Par un mémoire distinct, enregistré le 7 août 2024, M. A demande au tribunal de transmettre au Conseil d'État la question de la conformité à la Constitution des articles L. 228-1 et L. 228-2 du code de la sécurité intérieure.
Il soutient :
- que ces dispositions sont législatives et applicables au litige ;
- que l'application de ces dispositions aux mineurs, admise par plusieurs juridictions de premier ressort, constitue un changement de circonstances de nature à justifier un réexamen de l'article L. 228-1 ;
- que l'article L. 228-2 n'a jamais fait l'objet d'un contrôle depuis sa modification par les articles 65 et 69 de la loi n° 2019-222 du 23 mars 2019 ;
- que la question posée est sérieuse et nouvelle, dès lors qu'en ne précisant pas si les articles L. 228-1 et L. 228-2 du code de la sécurité intérieure sont applicables aux personnes mineures, le législateur est resté en deçà de sa compétence et a adopté des dispositions imprécises et équivoques en méconnaissance du principe de clarté de la loi combiné avec l'objectif de valeur constitutionnelle d'intelligibilité et d'accessibilité de la loi, du principe d'égalité et de l'exigence constitutionnelle de protection de l'intérêt supérieur de l'enfant et du principe fondamental reconnu par les lois de la République en matière de justice des mineurs.
Par un mémoire en défense enregistré le 12 août 2024, le ministre de l'intérieur et des outre-mer conclut au rejet de la requête en faisant valoir :
- que le moyen tiré du défaut d'information du procureur de la République est inopérant et en tout état de cause infondé ;
- que les autres moyens soulevés dans la requête ne sont pas fondés.
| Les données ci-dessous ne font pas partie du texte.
Example resolve_scenario :
  toy_resolve Toy.peer_chains Toy.contested
  = (true,
     mkBlockchain
       [genesis_block; Toy.first_block; Toy.second_block; Toy.third_block]
       [] (Some "M") {[Toy.peer; Toy.other_peer]} "5000" false
       (FilePickled
          (mkSnapshot
             [genesis_block; Toy.first_block; Toy.second_block; Toy.third_block]
             [] {[Toy.peer; Toy.other_peer]})) true).
Proof. vm_compute. reflexivity. Qed.

(** ** Instances of the theorems *)

Lemma mined_chain_verifies_witness :
  toy_mined Toy.mined_once
  /\ toy_chain_linked (chain Toy.mined_once)
  /\ toy_verify_chain (chain Toy.mined_once) = true.
Proof.
  assert (toy_mined Toy.mined_once) as H.
  { apply (mined_block _ _ _ _ _ 5 1700000000 Toy.silent Toy.node
                       (Some Toy.first_block)).
    - apply mined_genesis. reflexivity.
    - vm_compute. reflexivity. }
  split; [exact H|].
  exact (mined_chain_verifies _ _ _ _ _ Toy.mined_once H).
Defined.



Lemma add_block_rejects_witness :
  toy_add_block Toy.tampered Toy.pending = Return (false, Toy.pending).
Proof.
  apply (add_block_rejects _ _ _ _ Toy.tampered Toy.pending genesis_block).
  - reflexivity.
  - right. vm_compute. discriminate.
Defined.

Lemma add_block_accepts_witness :
  exists l',
    toy_add_block Toy.incoming Toy.pending = Return (true, l')
    /\ chain l' = chain Toy.pending ++ [Block_of_dict Toy.incoming]
    /\ open_transactions l' = [Toy.c_to_d].
Proof.
  destruct (add_block_accepts Toy.sha256_hexdigest Toy.json_dumps
              Toy.to_ordered_dict Toy.valid_proof Toy.incoming Toy.pending genesis_block)
    as (l' & Hret & Hchain & Hpool & _).
  - reflexivity.
  - vm_compute. reflexivity.
  - vm_compute. reflexivity.
  - exists l'. split; [exact Hret|]. split; [exact Hchain|].
    rewrite Hpool. vm_compute. reflexivity.
Defined.

(** C6 as stated fails: [add_block] appends a block of a peer under the
    index the peer gave it. *)
Lemma reachable_not_indexed :
  Blockchain_init (Some "M") "5000" FileMissing true = Return Toy.node
  /\ toy_reachable any_input Toy.node Toy.misindexed
  /\ ~ chain_indexed (chain Toy.misindexed).
Proof.
  split; [reflexivity|]. split.
  - apply (reachable_call _ _ _ _ _ _ _ Toy.node (AddBlock Toy.misplaced)).
    + apply reachable_init.
    + exact I.
    + vm_compute. reflexivity.
  - intros H. specialize (H 1%nat _ eq_refl). discriminate H.
Qed.

Example add_block_accepted :
  toy_add_block Toy.incoming Toy.node = Return (true, Toy.accepted).
Proof. vm_compute. reflexivity. Qed.

Example add_block_misplaced_rejected :
  toy_add_block Toy.misplaced Toy.accepted = Return (false, Toy.accepted).
Proof. vm_compute. reflexivity. Qed.

Example resolve_accepted_peered :
  toy_resolve Toy.peer_chains Toy.accepted_peered = (true, Toy.reconciled).
Proof. vm_compute. reflexivity. Qed.

(** A block of a peer accepted at its position, a misplaced block
    rejected, a peer added and the chain of that peer adopted. *)
Lemma reachable_indexed_witness :
  toy_reachable (toy4 indexed_input) Toy.node Toy.reconciled
  /\ chain_indexed (chain Toy.reconciled).
Proof.
  assert (toy_reachable (toy4 indexed_input) Toy.node Toy.reconciled) as H.
  { apply (reachable_call _ _ _ _ _ _ _ Toy.accepted_peered
             (Resolve Toy.peer_chains)).
    - apply (reachable_call _ _ _ _ _ _ _ Toy.accepted
               (AddPeerNode Toy.other_peer)).
      + apply (reachable_call _ _ _ _ _ _ _ Toy.accepted
                 (AddBlock Toy.misplaced)).
        * apply (reachable_call _ _ _ _ _ _ _ Toy.node
                   (AddBlock Toy.incoming)).
          -- apply reachable_init.
          -- intros l' _. reflexivity.
          -- vm_compute. reflexivity.
        * intros l' Haccept. rewrite add_block_misplaced_rejected in Haccept.
          discriminate Haccept.
        * vm_compute. reflexivity.
      + exact I.
      + vm_compute. reflexivity.
    - intros node node_chain _ _ _ Hadopted. rewrite <- Hadopted.
      rewrite resolve_accepted_peered. simpl.
      intros i block Hi.
      destruct i as [|[|[|[|i]]]]; simpl in Hi; try discriminate Hi;
        injection Hi as <-; reflexivity.
    - vm_compute. reflexivity. }
  split; [exact H|].
  apply (reachable_indexed Toy.sha256_hexdigest Toy.json_dumps
           Toy.to_ordered_dict Toy.valid_proof Toy.Wallet_verify_transaction
           (Some "M") "5000" FileMissing true Toy.node Toy.reconciled).
  - reflexivity.
  - intros s Hs. discriminate Hs.
  - exact H.
Defined.

Lemma mine_block_aborts_witness :
  toy_mine_block 5 1700000000 Toy.silent Toy.forged = Return (None, Toy.forged).
Proof.
  apply (mine_block_aborts _ _ _ _ _ 5 1700000000 Toy.silent Toy.forged).
  right. split.
  - exists (mkTransaction "A" "B" "forged" 0). split.
    + apply list_elem_of_here.
    + reflexivity.
  - exists genesis_block, 1%Z. repeat split.
    + lia.
    + vm_compute. lia.
Defined.

Lemma resolve_false_frame_witness :
  fst (toy_resolve Toy.short_chain Toy.funded) = false
  /\ chain (snd (toy_resolve Toy.short_chain Toy.funded)) = chain Toy.funded
  /\ open_transactions (snd (toy_resolve Toy.short_chain Toy.funded))
     = open_transactions Toy.funded.
Proof.
  assert (fst (toy_resolve Toy.short_chain Toy.funded) = false) as H.
  { vm_compute. reflexivity. }
  split; [exact H|].
  destruct (resolve_false_frame Toy.sha256_hexdigest Toy.json_dumps
              Toy.to_ordered_dict Toy.valid_proof Toy.short_chain Toy.funded H)
    as (Hc & Ho & _).
  split; assumption.
Defined.

(** ** Instances of the further properties *)

Example mine_block_declined_funded :
  toy_mine_block 5 7 Toy.decline Toy.funded = Return (None, Toy.funded_declined).
Proof. vm_compute. reflexivity. Qed.

Example mine_block_conflict_funded :
  toy_mine_block 5 7 Toy.conflict Toy.funded
  = Return (Some Toy.funded_block, Toy.funded_conflicted).
Proof. vm_compute. reflexivity. Qed.

Example mine_block_pending :
  toy_mine_block 5 9 Toy.silent Toy.pending
  = Return (Some Toy.pending_block, Toy.pending_mined).
Proof. vm_compute. reflexivity. Qed.

Lemma toy_mined_once_reachable :
  toy_reachable any_input Toy.node Toy.mined_once.
Proof.
  apply (reachable_call _ _ _ _ _ _ _ Toy.node
           (MineBlock 5 1700000000 Toy.silent)).
  - apply reachable_init.
  - exact I.
  - vm_compute. reflexivity.
Qed.

Lemma toy_mined_once_mined : toy_mined Toy.mined_once.
Proof.
  apply (mined_block _ _ _ _ _ 5 1700000000 Toy.silent Toy.node
                     (Some Toy.first_block)).
  - apply mined_genesis. reflexivity.
  - vm_compute. reflexivity.
Qed.

Lemma save_data_round_trip_witness :
  exists l',
    Blockchain_init None "5001" (file (save_data Toy.pending)) false = Return l'
    /\ chain l' = chain Toy.pending
    /\ open_transactions l' = open_transactions Toy.pending
    /\ peer_nodes l' = peer_nodes Toy.pending.
Proof. apply (save_data_round_trip Toy.pending None "5001" false). reflexivity. Defined.

Lemma restart_recovers_witness :
  exists l',
    Blockchain_init None "5000" (file Toy.mined_once) false = Return l'
    /\ chain l' = chain Toy.mined_once
    /\ open_transactions l' = open_transactions Toy.mined_once
    /\ peer_nodes l' = peer_nodes Toy.mined_once
    /\ resolve_conflicts l' = false.
Proof.
  apply (toy5 restart_recovers (Some "M") "5000" FileMissing Toy.node
              Toy.mined_once None "5000" false).
  - reflexivity.
  - exact toy_mined_once_reachable.
Defined.

Lemma reachable_last_block_witness :
  (exists last_block, last_item (chain Toy.mined_once) = Some last_block)
  /\ get_last_blockchain_value Toy.mined_once = last_item (chain Toy.mined_once)
  /\ forall c,
       run Toy.sha256_hexdigest Toy.json_dumps Toy.to_ordered_dict
           Toy.valid_proof Toy.Wallet_verify_transaction c Toy.mined_once
       ≠ Raise IndexError.
Proof.
  apply (toy5 reachable_last_block (Some "M") "5000" FileMissing true
              Toy.node Toy.mined_once).
  - reflexivity.
  - intros s Hs. discriminate Hs.
  - exact toy_mined_once_reachable.
Defined.

Lemma reachable_verifies_witness :
  toy_verify_chain (chain Toy.mined_once) = true.
Proof.
  apply (toy5 reachable_verifies (Some "M") "5000" FileMissing true
              Toy.node Toy.mined_once).
  - reflexivity.
  - intros s Hs. discriminate Hs.
  - exact toy_mined_once_reachable.
Defined.
Lemma input_order_NoDup nodes : NoDup (input_order nodes).
Proof. apply (input_order_step [] nodes), NoDup_nil_2. Qed.

Lemma input_order_elem_of nodes k : k ∈ input_order nodes ↔ k ∈ nodes.
Proof.
  destruct (input_order_step [] nodes (NoDup_nil_2 )) as [_ Hiff].
  unfold input_order. rewrite Hiff, elem_of_nil. naive_solver.
Qed.

Lemma input_order_NoDup_id nodes : NoDup nodes → input_order nodes = nodes.
Proof.
  unfold input_order. intros Hnd.
  assert (∀ seen, NoDup (seen ++ nodes) →
    foldl (λ seen node, if decide (node ∈ seen) then seen else seen ++ [node])
      seen nodes = seen ++ nodes) as Hgen; [|by apply (Hgen [])].
  clear Hnd. induction nodes as [|x nodes IH]; intros seen Hnd; simpl.
  - by rewrite app_nil_r.
  - apply NoDup_app in Hnd as Hnd'. destruct Hnd' as (_ & Hdisj & _).
    rewrite decide_False by (intros Hx; apply (Hdisj x Hx); left).
    rewrite IH; [by rewrite <- app_assoc|].
    by rewrite <- app_assoc.
Qed.

(** ** First loop *)

Lemma makeShells_spec nodes m h m' h' :
  makeShells nodes m h = (m', h') →
  h' = h ++ (shell <$> nodes) ∧
  map_keys m' =
    foldl (λ seen node, if decide (node ∈ seen) then seen else seen ++ [node])
      (map_keys m) nodes ∧
  ∀ k s, map_get k m' = Some s →
    ((k ∉ nodes) ∧ map_get k m = Some s) ∨
    (∃ i, nodes !! i = Some k ∧ s = (length h + i)%nat).
Proof.
  revert m h. induction nodes as [|x nodes IH]; intros m h; simpl.
  - intros [= <- <-]. rewrite app_nil_r. split_and!; [done..|].
    intros k s Hk. left. split; [apply not_elem_of_nil|done].
  - intros Hmk. apply IH in Hmk as (-> & Hkeys & Hget).
    rewrite <- app_assoc. split_and!; [done| |].
    + by rewrite Hkeys, map_keys_set.
    + intros k s Hk. apply Hget in Hk as [[Hnin Hk]|(i & Hi & ->)].
      * rewrite map_get_set in Hk. destruct (decide (x = k)) as [->|Hne].
        -- right. exists 0%nat. simplify_eq. split; [done|lia].
        -- left. split; [|done]. rewrite elem_of_cons. naive_solver.
      * right. exists (S i). split; [done|]. rewrite length_app. simpl. lia.
Qed.
(** * APIstarwars: the Flask handlers of [src/app.py] over the models of
    [src/models.py]

    The four SQLAlchemy models become records, a table is the list of its
    rows in rowid order, and a handler is a computation in a small state
    monad over the database and the request's ORM session.  A JSON response
    is the pair of its body and its HTTP status, as the handlers return it. *)

From Stdlib Require Import List String Bool Arith Lia DecimalString.
Import ListNotations.
Open Scope string_scope.
Open Scope nat_scope.

Set Implicit Arguments.
Set Warnings "-register-all".

(** ** JSON values built by [jsonify] *)

Inductive json : Type :=
| JNull
| JNum (n : nat)
| JStr (s : string)
| JArr (items : list json)
| JObj (fields : list (string * json)).

(** Python's [None] for a nullable integer column. *)
Definition json_of_nullable (v : option nat) : json :=
  match v with
  | Some n => JNum n
  | None => JNull
  end.

Fixpoint assoc {A : Type} (key : string) (kvs : list (string * A)) : option A :=
  match kvs with
  | [] => None
  | (k, v) :: rest => if String.eqb k key then Some v else assoc key rest
  end.

(** The value of a field of a JSON object. *)
Definition json_field (key : string) (j : json) : option json :=
  match j with
  | JObj fields => assoc key fields
  | _ => None
  end.

(** ** models.py *)

Module User.
Record t : Type := Build
  { id : nat; email : string; password : string; is_active : bool }.

Definition serialize (self : t) : json :=
  JObj [("id", JNum (id self)); ("email", JStr (email self))].
End User.

Module People.
Record t : Type := Build
  { id : nat; name : string; birth_year : string; gender : string }.

Definition serialize (self : t) : json :=
  JObj [("id", JNum (id self)); ("name", JStr (name self));
        ("birth_year", JStr (birth_year self)); ("gender", JStr (gender self))].
End People.
Definition get_conversion_status (document_name doc_files_path : string) :=
  tool ClsConversionError "Conversion status retrieved successfully"
    "CONVERSION_STATUS_ERROR" "Please check if the document exists."
    (let! doc_path := get_doc_path document_name doc_files_path in
     with_new_handler doc_path ConversionHandler.get_conversion_status).

Definition get_conversion_history (document_name doc_files_path : string) :=
  tool ClsConversionError "Conversion history retrieved successfully"
    "CONVERSION_HISTORY_ERROR" "Please check if the document exists."
    (let! doc_path := get_doc_path document_name doc_files_path in
     with_new_handler doc_path ConversionHandler.get_conversion_history).

(** [handler.convert_to_pdf(output_name)] and its four siblings: the
    class [ConversionHandler] defines [_load_document], [convert_document],
    [get_conversion_status] and [get_conversion_history] only, so the
    attribute lookup raises before anything is called. *)
Definition no_attribute {A} (method : string) : M ConversionHandler.CState A :=
  raise (BuiltinError "AttributeError"
           ("'ConversionHandler' object has no attribute '" ++ method ++ "'")).

Definition convert_to (method ok_message code : string)
    (document_name : string) (output_name : option string) (doc_files_path : string)
    : M World (Envelope ConversionHandler.ConvertResult) :=
  tool ClsConversionError ok_message code
    "Please check if the document exists and is accessible."
    (let! doc_path := get_doc_path document_name doc_files_path in
     with_new_handler doc_path (no_attribute method)).

Definition convert_to_pdf :=
  convert_to "convert_to_pdf" "Document converted to PDF successfully"
    "CONVERSION_PDF_ERROR".
Definition convert_to_html :=
  convert_to "convert_to_html" "Document converted to HTML successfully"
    "CONVERSION_HTML_ERROR".
Definition convert_to_rtf :=
  convert_to "convert_to_rtf" "Document converted to RTF successfully"
    "CONVERSION_RTF_ERROR".
Definition convert_to_txt :=
  convert_to "convert_to_txt" "Document converted to TXT successfully"
    "CONVERSION_TXT_ERROR".
Definition convert_to_odt :=
  convert_to "convert_to_odt" "Document converted to ODT successfully"
    "CONVERSION_ODT_ERROR".

End conversion_tools.

Module document_tools.

(** [handler = DocumentHandler(doc_path); result = handler.method(...)]. *)
Definition with_document_handler {A} (doc_path : string) (method : M HState A) : M World A :=
  let! handler := DocumentHandler.init doc_path false in
  let! r := on_handler handler method in
  ret (fst r).


Definition find_and_replace
    (Replace : Document -> string -> string -> bool -> bool -> Outcome Document)
    (document_name find_text replace_text : string) (match_case match_whole_word : bool)
    (doc_files_path : string) :=
  tool ClsDocumentError "Text replacement completed successfully" "DOC_REPLACE_ERROR"
    "Please check if the document exists and the search parameters are valid."
    (let! doc_path := get_doc_path document_name doc_files_path in
     with_document_handler doc_path
       (DocumentHandler.find_and_replace Replace find_text replace_text match_case
          match_whole_word)).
Par une intervention enregistrée le 12 août 2024, le Conseil national des barreaux, représenté par Me E, demande que le tribunal fasse droit aux conclusions de la requête n° 2409881.
Il soutient :
- que, ni l'article L. 228-1 du code de la sécurité intérieure, ni l'article L. 228-2 du même code, ne prévoit explicitement l'application des MICAS à des mineurs de sorte qu'aucune adaptation de la loi n'a été prévue pour prendre en compte leur vulnérabilité ;
- que ces mesures, particulièrement contraignantes sont, par principe même, contraire à l'intérêt supérieur de l'enfant et aux principes généraux gouvernant la justice pénale des mineurs ;
- que l'application des MICAS aux mineurs est également contraire aux articles 3, 6, 29 et 40 de la convention internationale relative aux droits de l'enfants ;
- que l'arrêté attaqué est entaché d'incompétence et de vice de procédure, d'une inexacte application des articles L. 228-1 et L. 228-2, de disproportion par rapport à l'objectif poursuivi et d'une méconnaissance de l'article 8 de la convention européenne de sauvegarde des droits de l'homme et des libertés fondamentales, en se référant sur ces points à l'argumentation du requérant.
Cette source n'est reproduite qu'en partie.